Dataset records: Begin

Definition decode_body (p : ZmtpManualParser) (flags : byte) (size : Z) (src : bytes)
  : ZmtpManualParser * bytes * result (option Msg) :=
  if zlen src <? size then (p, src, Ok None)
  else match split_to src size with
       | Ok (body_bytes, src) =>
           let p := mkParser ReadHeader (max_msg_size p) in
           let msg := Msg.from_bytes body_bytes in
           (p, src, Ok (Some (Msg.set_flags (msg_flags_of flags) msg)))
       | Err e => (p, src, Err e)
       | Panic => (p, src, Panic)
       end.

(** [decode_from_buffer]. *)
Definition decode_from_buffer (p : ZmtpManualParser) (src : bytes)
  : ZmtpManualParser * bytes * result (option Msg) :=
  match mp_state p with
  | ReadHeader =>
      match src with
      | [] => (p, src, Ok None)
      | frame_flags_byte :: _ =>
          let is_long := flag_set frame_flags_byte ZMTP_FLAG_LONG in
          let header_len := if is_long then 1 + 8 else 1 + 1 in
          if zlen src <? header_len then (p, src, Ok None)
          else
            let read :=
              '(flags, src) ← get_u8 src;
              '(raw_size, src) ← (if is_long then get_uint 8 src
                                  else '(b, src) ← get_u8 src; Ok (byteZ b, src));
              Ok (flags, raw_size, src) in
            match read with
            | Ok (flags, raw_size, src) =>
                if (0 <=? max_msg_size p) && (wrapU 64 (max_msg_size p) <? raw_size)
                then (p, src, Err (ProtocolViolation
                  (format "frame size {} exceeds ZMQ_MAXMSGSIZE {}"
                     [pretty raw_size; pretty (max_msg_size p)])))
                else decode_body (mkParser (ReadBody (mkHeader flags raw_size)) (max_msg_size p))
                       flags raw_size src
            | Err e => (p, src, Err e)
            | Panic => (p, src, Panic)
            end
      end
  | ReadBody h => decode_body p (h_flags h) (h_size h) src
  end.

End ZmtpManualParser.

(** ** The grammar of the wire

    [frame_spec lim s]: what the octet stream [s] starts with.  [lim] says
    which sizes the receiver refuses, and with which error. *)

Inductive frame_parse :=
| NeedMore
| TooBig (e : ZmqError) (rest : bytes)
| Frame (m : Msg) (rest : bytes).

Definition len_octets (flags : byte) : nat :=
  if flag_set flags ZMTP_FLAG_LONG then 8 else 1.

Definition frame_msg (flags : byte) (body : bytes) : Msg :=
  mkMsg (Some body) (msg_flags_of flags).

Definition frame_spec (lim : Z -> option ZmqError) (s : bytes) : frame_parse :=
  match s with
  | [] => NeedMore
  | flags :: t =>
      let n := len_octets flags in
      if zlen t <? Z.of_nat n then NeedMore
      else
        let size := be_value (take n t) in
        let body := drop n t in
        match lim size with
        | Some e => TooBig e body
        | None =>
            if zlen body <? size then NeedMore
            else Frame (frame_msg flags (take (Z.to_nat size) body))
                   (drop (Z.to_nat size) body)
        end
  end.

(** All the frames of a stream, up to the first refused one: the messages,
    and the octets left over or the error.  A frame takes at least two octets,
    so the length of the stream is enough fuel ([frames_fuel] below). *)
Fixpoint frames_upto (fuel : nat) (lim : Z -> option ZmqError) (s : bytes)
  : list Msg * (bytes + ZmqError) :=
  match fuel with
  | O => ([], inl s)
  | S fuel =>
      match frame_spec lim s with
      | NeedMore => ([], inl s)
      | TooBig e _ => ([], inr e)
      | Frame m rest =>
          let '(ms, r) := frames_upto fuel lim rest in (m :: ms, r)
      end
  end.

Definition frames (lim : Z -> option ZmqError) (s : bytes) :=
  frames_upto (length s) lim s.

(** The refusals of the two decoders. *)
Definition codec_limit (size : Z) : option ZmqError :=
  if CODEC_MAX_FRAME_SIZE <? size
  then Some (ProtocolViolation (format "codec: frame size {} exceeds hard cap of {} bytes"
                                  [pretty size; pretty CODEC_MAX_FRAME_SIZE]))
  else None.

Definition parser_limit (max size : Z) : option ZmqError :=
  if (0 <=? max) && (wrapU 64 max <? size)
  then Some (ProtocolViolation (format "frame size {} exceeds ZMQ_MAXMSGSIZE {}"
                                  [pretty size; pretty max]))
  else None.

(** ** What a frame decoder promises

    On the stream [s] (the octets of the frame in progress and the buffer) it
    returns what the grammar says, and keeps the octets it has not used. *)

Definition decode_post (lim : Z -> option ZmqError) (s : bytes)
  (pending' src' : bytes) (r : result (option Msg)) : Prop :=
  match frame_spec lim s with
  | NeedMore => r = Ok None /\ pending' ++ src' = s
  | TooBig e rest => r = Err e /\ pending' = [] /\ src' = rest
  | Frame m rest => r = Ok (Some m) /\ pending' = [] /\ src' = rest
  end.

Class FrameDecoder (D : Type) := {
  fd_decode : D -> bytes -> D * bytes * result (option Msg);
  (** octets taken off the buffer that belong to the frame in progress *)
  fd_pending : D -> bytes;
  fd_limit : D -> Z -> option ZmqError;
  fd_wf : D -> Prop;
  fd_decode_spec : forall d src, fd_wf d ->
    exists d' src' r, fd_decode d src = (d', src', r) /\
      fd_wf d' /\ fd_limit d' = fd_limit d /\
      decode_post (fd_limit d) (fd_pending d ++ src) (fd_pending d') src' r
}.

(** The receive loop around a decoder: decode until it wants more octets or
    fails ([drain]); do so after each chunk of the network ([feed]). *)
Section Receive.
Context `{FrameDecoder D}.

Fixpoint drain (fuel : nat) (d : D) (buf : bytes) : list Msg * (D * bytes + ZmqError) :=
  match fuel with
  | O => ([], inl (d, buf))
  | S fuel =>
      match fd_decode d buf with
      | (d, buf, Ok (Some m)) =>
          let '(ms, r) := drain fuel d buf in (m :: ms, r)
      | (d, buf, Ok None) => ([], inl (d, buf))
      | (d, buf, Err e) => ([], inr e)
      | (d, buf, Panic) => ([], inr (Internal "panic"))
      end
  end.

Fixpoint feed (d : D) (buf : bytes) (chunks : list bytes)
  : list Msg * (D * bytes + ZmqError) :=
  match chunks with
  | [] => ([], inl (d, buf))
  | c :: chunks =>
      let buf := buf ++ c in
      match drain (S (length (fd_pending d ++ buf))) d buf with
      | (ms, inl (d, buf)) => let '(ms', r) := feed d buf chunks in (ms ++ ms', r)
      | (ms, inr e) => (ms, inr e)
      end
  end.

End Receive.

(** ** Lemmas on the grammar *)

Lemma len_octets_pos f : (1 <= len_octets f)%nat.
Proof. unfold len_octets. case_match; lia. Qed.

Lemma frame_spec_rest lim s m rest :
  frame_spec lim s = Frame m rest -> (length rest + 2 <= length s)%nat.
Proof.
  unfold frame_spec. destruct s as [|f t]; [done|].
  pose proof (len_octets_pos f). repeat case_match; try done.
  intros [= <- <-]. zlen_norm. lia.
Qed.

Lemma frames_fuel lim n s :
  (length s <= n)%nat -> frames_upto n lim s = frames lim s.
Proof.
  unfold frames. revert s.
  assert (Hgen : forall k n s, (length s <= k)%nat -> (length s <= n)%nat ->
            frames_upto n lim s = frames_upto k lim s); [|by intros; apply Hgen].
  clear n. induction k as [|k IH]; intros [|n] s Hk Hn.
  - done.
  - by destruct s; [|simpl in *; lia].
  - by destruct s; [|simpl in *; lia].
  - cbn [frames_upto]. destruct (frame_spec lim s) as [| |m rest] eqn:E; [done..|].
    apply frame_spec_rest in E. by rewrite (IH n rest) by lia.
Qed.

Lemma frames_unfold lim s :
  frames lim s =
  match frame_spec lim s with
  | NeedMore => ([], inl s)
  | TooBig e _ => ([], inr e)
  | Frame m rest => let '(ms, r) := frames lim rest in (m :: ms, r)
  end.
Proof.
  rewrite <- (frames_fuel lim (S (length s)) s) by lia. cbn [frames_upto].
  destruct (frame_spec lim s) as [| |m rest] eqn:E; [done..|].
  apply frame_spec_rest in E. by rewrite frames_fuel by lia.
Qed.

(** Octets that arrive later do not change what has been recognised. *)
Lemma frame_spec_app lim s k :
  match frame_spec lim s with
  | NeedMore => True
  | TooBig e rest => frame_spec lim (s ++ k) = TooBig e (rest ++ k)
  | Frame m rest => frame_spec lim (s ++ k) = Frame m (rest ++ k)
  end.
Proof.
  destruct s as [|f t]; cbn [frame_spec app]; [done|].
  set (n := len_octets f). destruct (Z.ltb_spec (zlen t) (Z.of_nat n)) as [|Hn]; [done|].
  assert (n <= length t)%nat by (unfold zlen in Hn; lia).
  rewrite take_app_le, drop_app_le by done.
  replace (zlen (t ++ k) <? Z.of_nat n) with false by (symmetry; apply Z.ltb_ge; zlen_lia).
  destruct (lim _); [done|].
  set (size := be_value _).
  destruct (Z.ltb_spec (zlen (drop n t)) size) as [|Hs]; [done|].
  assert (0 <= size) by apply be_value_range.
  assert (Z.to_nat size <= length (drop n t))%nat by (unfold zlen in Hs; lia).
  rewrite take_app_le, drop_app_le by done.
  replace (zlen (drop n t ++ k) <? size) with false; [done|].
  symmetry. apply Z.ltb_ge. rewrite zlen_app. pose proof (zlen_nonneg k). lia.
Qed.

(** A stream is parsed in two pieces as in one. *)
Lemma frames_app lim s k :
  frames lim (s ++ k) =
  match frames lim s with
  | (ms, inl rest) => let '(ms', r) := frames lim (rest ++ k) in (ms ++ ms', r)
  | (ms, inr e) => (ms, inr e)
  end.
Proof.
  induction s as [s IH] using (induction_ltof1 _ (@length _)); unfold ltof in IH.
  rewrite (frames_unfold lim s).
  pose proof (frame_spec_app lim s k) as Happ.
  destruct (frame_spec lim s) as [|e rest|m rest] eqn:E.
  - cbn. by destruct (frames lim (s ++ k)).
  - rewrite frames_unfold, Happ. done.
  - rewrite frames_unfold, Happ. apply frame_spec_rest in E.
    rewrite IH by lia. destruct (frames lim rest) as [ms [rest'|e]]; [|done].
    by destruct (frames lim (rest' ++ k)).
Qed.

(** ** The receive loop against the grammar *)

Section ReceiveSpec.
Context `{FrameDecoder D}.

Lemma drain_spec fuel (d : D) buf :
  fd_wf d -> (length (fd_pending d ++ buf) < fuel)%nat ->
  match frames (fd_limit d) (fd_pending d ++ buf) with
  | (ms, inl rest) => exists d' buf', drain fuel d buf = (ms, inl (d', buf')) /\
      fd_wf d' /\ fd_limit d' = fd_limit d /\ fd_pending d' ++ buf' = rest
  | (ms, inr e) => drain fuel d buf = (ms, inr e)
  end.
Proof.
  revert d buf. induction fuel as [|fuel IH]; intros d buf Hwf Hf; [lia|].
  cbn [drain].
  destruct (fd_decode_spec d buf Hwf) as (d' & src' & r & -> & Hwf' & Hlim & Hspec).
  unfold decode_post in Hspec. rewrite frames_unfold.
  destruct (frame_spec _ _) as [|e rest|m rest] eqn:E.
  - destruct Hspec as [-> Hp]. by exists d', src'.
  - by destruct Hspec as (-> & _ & _).
  - destruct Hspec as (-> & Hp & ->). apply frame_spec_rest in E.
    specialize (IH d' rest Hwf'). rewrite Hp, Hlim in IH. cbn [app] in IH.
    specialize (IH ltac:(lia)).
    destruct (frames _ rest) as [ms [rest'|e]].
    + destruct IH as (d'' & buf'' & -> & ? & ? & ?). by exists d'', buf''.
    + by rewrite IH.
Qed.

Lemma feed_spec chunks (d : D) buf :
  fd_wf d -> frames (fd_limit d) (fd_pending d ++ buf) = ([], inl (fd_pending d ++ buf)) ->
  match frames (fd_limit d) (fd_pending d ++ buf ++ concat chunks) with
  | (ms, inl rest) => exists d' buf', feed d buf chunks = (ms, inl (d', buf')) /\
      fd_pending d' ++ buf' = rest
  | (ms, inr e) => feed d buf chunks = (ms, inr e)
  end.
Proof.
  revert d buf. induction chunks as [|c chunks IH]; intros d buf Hwf Hstable.
  - cbn. rewrite app_nil_r, Hstable. by exists d, buf.
  - cbn [feed concat]. rewrite !app_assoc, <- (app_assoc _ buf c).
    rewrite frames_app.
    pose proof (drain_spec (S (length (fd_pending d ++ buf ++ c))) d (buf ++ c) Hwf
                  ltac:(lia)) as Hd.
    destruct (frames (fd_limit d) (fd_pending d ++ buf ++ c)) as [ms [rest|e]] eqn:E.
    + destruct Hd as (d' & buf' & -> & Hwf' & Hlim & <-).
      assert (Hst : frames (fd_limit d') (fd_pending d' ++ buf') =
                ([], inl (fd_pending d' ++ buf'))).
      { rewrite Hlim. pose proof (frames_app (fd_limit d) (fd_pending d ++ buf ++ c) []) as Ha.
        rewrite E, !app_nil_r, E in Ha.
        destruct (frames (fd_limit d) (fd_pending d' ++ buf')) as [ms' r].
        injection Ha as Hms <-. f_equal. apply (app_inv_head ms). by rewrite app_nil_r. }
      specialize (IH d' buf' Hwf' Hst). rewrite Hlim, app_assoc in IH.
      destruct (frames _ ((_ ++ buf') ++ _)) as [ms' [rest'|e]].
      * destruct IH as (d'' & buf'' & -> & ?). by exists d'', buf''.
      * by rewrite IH.
    + by rewrite Hd.
Qed.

Dataset records: End

• Task prompt
The expected output is one number, the tally of lines above containing "progress".

• Reply
2